Source:
https://scmp.com/article/596144/stolen-time-one-womans-inspiring-story-innocent-condemned-death

Stolen Time: One Woman's Inspiring Story as an Innocent Condemned to Death

Stolen Time: One Woman's Inspiring Story as an Innocent Condemned to Death

by Sunny Jacobs

Doubleday, HK$247

Love is blind, says Florida death row survivor Sunny Jacobs. This is now known to be true because brain circuits responsible for critical social assessment and negative emotions are literally switched off when you fall for someone.

Rarely can a nicer person have fallen for a dodgier man than Jesse Tafero, the true-life antihero at the heart of Stolen Time. To snare Jacobs, the 'lean and hungry' ex-con lured her then-boyfriend into cocaine, provoking estrangement between the couple. Tafero then seduced her, becoming her common-law husband.

One night in 1976 after their car broke down, the pair and their children were taking a lift with one of Tafero's ex-con friends, Walter Rhodes. In the small hours after the group had pulled over for a nap, trooper Phillip Black and visiting Canadian Constable Donald Irwin stopped for a routine check. Rhodes flipped. 'The sudden blast of gunfire erupted,' Jacobs writes, 'filling the world with deafening force.'

Both officers died. The next thing the hippie vegetarian knew, despite expecting to be treated like a victim, she was branded a 'cop killer' and was in jail with three policemen outside her cell. 'They could beat me to death and I could scream my head off and no one would know ... They could try to hang me from the fluorescent light. They could drown me in the bathroom.' When they entered, they were unarmed 'except for the hatred in their eyes'.

The police didn't harm her, but prejudice earned her five years in solitary confinement on death row, where she changed her name from Sunny to Sonia and, hearing other inmates' cries, learned that an anguished human only ever screams for 20 minutes before giving up.

Deprived of a clock or calendar, Jacobs had no sense of day or night. To stay strong, she drank her breast milk and did pushups. In 1981, after appeals cut her sentence to life, she celebrated by teaching yoga and indulging in an abortive spot of gardening and a lesbian fling. Meanwhile, her two children grew up. But tragedy loomed.

First, mirroring a dream Jacobs had, her vacation-bound parents died in a plane crash, removing 'the buffer of a generation'. Then, after Tafero and his mother had licked the tears from each other's faces, he was 'fried' in a botched execution. 'Flames two feet high shooting out of the top of his head, smoke coming from his ears, and his heart was still beating and his chest heaved for fifteen minutes after the first of the three jolts it took to finally cook the life out of his body,' Jacobs writes.

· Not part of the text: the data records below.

(** C4. A pool with one worker loop, a fresh item of at most 3
    attempts, submitted before the pool is started, and a processor
    that always returns a result without success and leaves a
    recoverable error on the item (the loop reads the error from the
    item). In every run in which the loop takes its turns and
    [waitForCompletion] is called at any time, the loop receives the
    item from [dequeue] at most 3 times; once the loop has exited it
    has received it exactly 3 times and reported 3 results, the item is
    in [failed] with status [failed], error code [MAX_ATTEMPTS] and 3
    attempts counted, nothing is pending, and whatever happens to the
    pool afterwards no loop acquires or processes anything again. Such
    a run to the end exists: [waitForCompletion] and then the turns of
    the scheduler. While attempts remain ([attempts + 1 <
    maxAttempts]) [requeue] increments the counter and sorts the item
    into the pending items under its unchanged priority; at the last
    attempt it fails the item with [MAX_ATTEMPTS] and leaves the
    pending items as they are. *)
Theorem retry_until_max_attempts :
  (forall (processor : QueueItem -> Outcome) (item : QueueItem) (tr : list Action),
      failsRecoverably processor ->
      attempts item = 0 -> maxAttempts item = 3 ->
      let p0 := (exec [ASubmit item; AStart] (new 1)).1 in
      allowedTrace processor tr p0 ->
      let final := (exec tr p0).1 in
      let evs := (exec tr p0).2 in
      acquisitionsOf (id item) evs <= 3
      /\ (allExited final = true ->
          acquisitionsOf (id item) evs = 3
          /\ length (results final) = 3
          /\ (exists failedItem,
                 AsyncQueue.failed (queue final) !! id item = Some failedItem
                 /\ status failedItem = Failed
                 /\ code <$> error failedItem = Some "MAX_ATTEMPTS"
                 /\ attempts failedItem = 3
                 /\ priority failedItem = priority item)
          /\ AsyncQueue.items (queue final) = []
          /\ forall tr', (exec tr' final).2 = []))
  /\ (forall (processor : QueueItem -> Outcome) (item : QueueItem) (fuel : nat),
        failsRecoverably processor ->
        attempts item = 0 -> maxAttempts item = 3 -> 7 <= fuel ->
        let p0 := (exec [ASubmit item; AStart] (new 1)).1 in
        let tr := AWaitForCompletion :: schedule processor fuel (closeQueue p0) in
        allowedTrace processor tr p0 /\ allExited (exec tr p0).1 = true)
  /\ (forall (item : QueueItem) (q : AsyncQueue.t),
        let after := AsyncQueue.requeue item q in
        let handled :=
          (QueueDelivery.delivered after.2 ++ AsyncQueue.items after.1)%list in
        (attempts item + 1 < maxAttempts item ->
         handled = AsyncQueue.sortByPriority (AsyncQueue.items q ++ [retried item])
         /\ attempts (retried item) = attempts item + 1
         /\ priority (retried item) = priority item
         /\ status (retried item) = Pending
         /\ AsyncQueue.failed after.1 = AsyncQueue.failed q)
        /\ (maxAttempts item <= attempts item + 1 ->
            handled = AsyncQueue.items q
            /\ AsyncQueue.failed after.1 !! id item = Some (exhausted item)
            /\ code <$> error (exhausted item) = Some "MAX_ATTEMPTS")).
Proof.
  split; [| split].
  - intros processor item tr Hp Ha Hm p0 Htr final evs.
    unfold final, evs, p0 in *. clear final evs p0.
    rewrite started_state in *. cbn [fst] in *.
    destruct (allowed_run processor Hp (id item) (priority item) 3 tr
                (PhResumed item) false ∅ []) as (ph & b & f & rs & He & Hc & Hn & Hr);
      [cbn; repeat split; lia | done |].
    cbn [toCome toReport length] in Hn, Hr. rewrite Ha in Hn, Hr.
    split; [lia |]. rewrite He. intros Hex.
    apply stage_allExited in Hex as ->. cbn [toCome toReport] in Hn, Hr.
    destruct Hc as (-> & fi & Hfi & Hst & Hcode & Hatt & Hprio).
    split; [lia |]. split; [cbn [stage solo results]; lia |].
    split; [by exists fi |]. split; [done |].
    intros tr'. apply exec_drained. by repeat split; try (repeat constructor; auto).
  - intros processor item fuel Hp Ha Hm Hfuel p0 tr. unfold tr, p0.
    split.
    + split; [by left | apply schedule_allowed].
    + rewrite started_state. cbn [fst]. rewrite exec_cons. cbn [step fst stage].
      rewrite closeQueue_solo.
      destruct (exhaustion_run processor item 3 fuel Hp Ha Hm) as
        (fi & rs & evs' & Hrun & _); [lia | lia |].
      rewrite opening_state in Hrun. cbn [fst] in Hrun. by rewrite Hrun.
  - intros item q after handled. split.
    + intros Hlt. destruct (requeue_retry item q Hlt) as [Hi Hf]. by repeat split.
    + intros Hge. destruct (requeue_exhaust item q Hge) as [Hi Hf].
      split; [done |]. split; [| done].
      unfold after. by rewrite Hf, lookup_insert_eq.
Qed.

A reporter who witnessed it was haunted by nightmares. The couple's daughter tried to jump off the balcony of her Disney World room. For the author, there was no escape either. Despite Rhodes confessing to his crime in 1979, Jacobs wasn't freed until 1992, when she was 45, after an appeal court received proof of falsified testimony.

No wonder she mistrusts the legal system. In court, presumption of innocence 'is all well and good in theory but, in fact, at trial every-body believes you must have done something wrong if you are up there in the defendant's chair', she writes.

In the light of the lack of evidence against Jacobs, the question is why the state of Florida didn't let her out sooner. 'From a political perspective, they could not and would not concede that a mistake had been made,' she writes. Had Florida owned up, she could have sued, she adds.

Jacobs refuses to brood, though, expressing no hatred towards Rhodes, the real villain. It seems mean to dwell on how her incredible story could have been cut by a third - many recounted letters and author epigrams add little to the account. The only truly questionable aspect of the book is the lack of focus on the murdered policemen. We learn little about who they were and the consequences of their deaths for their relatives.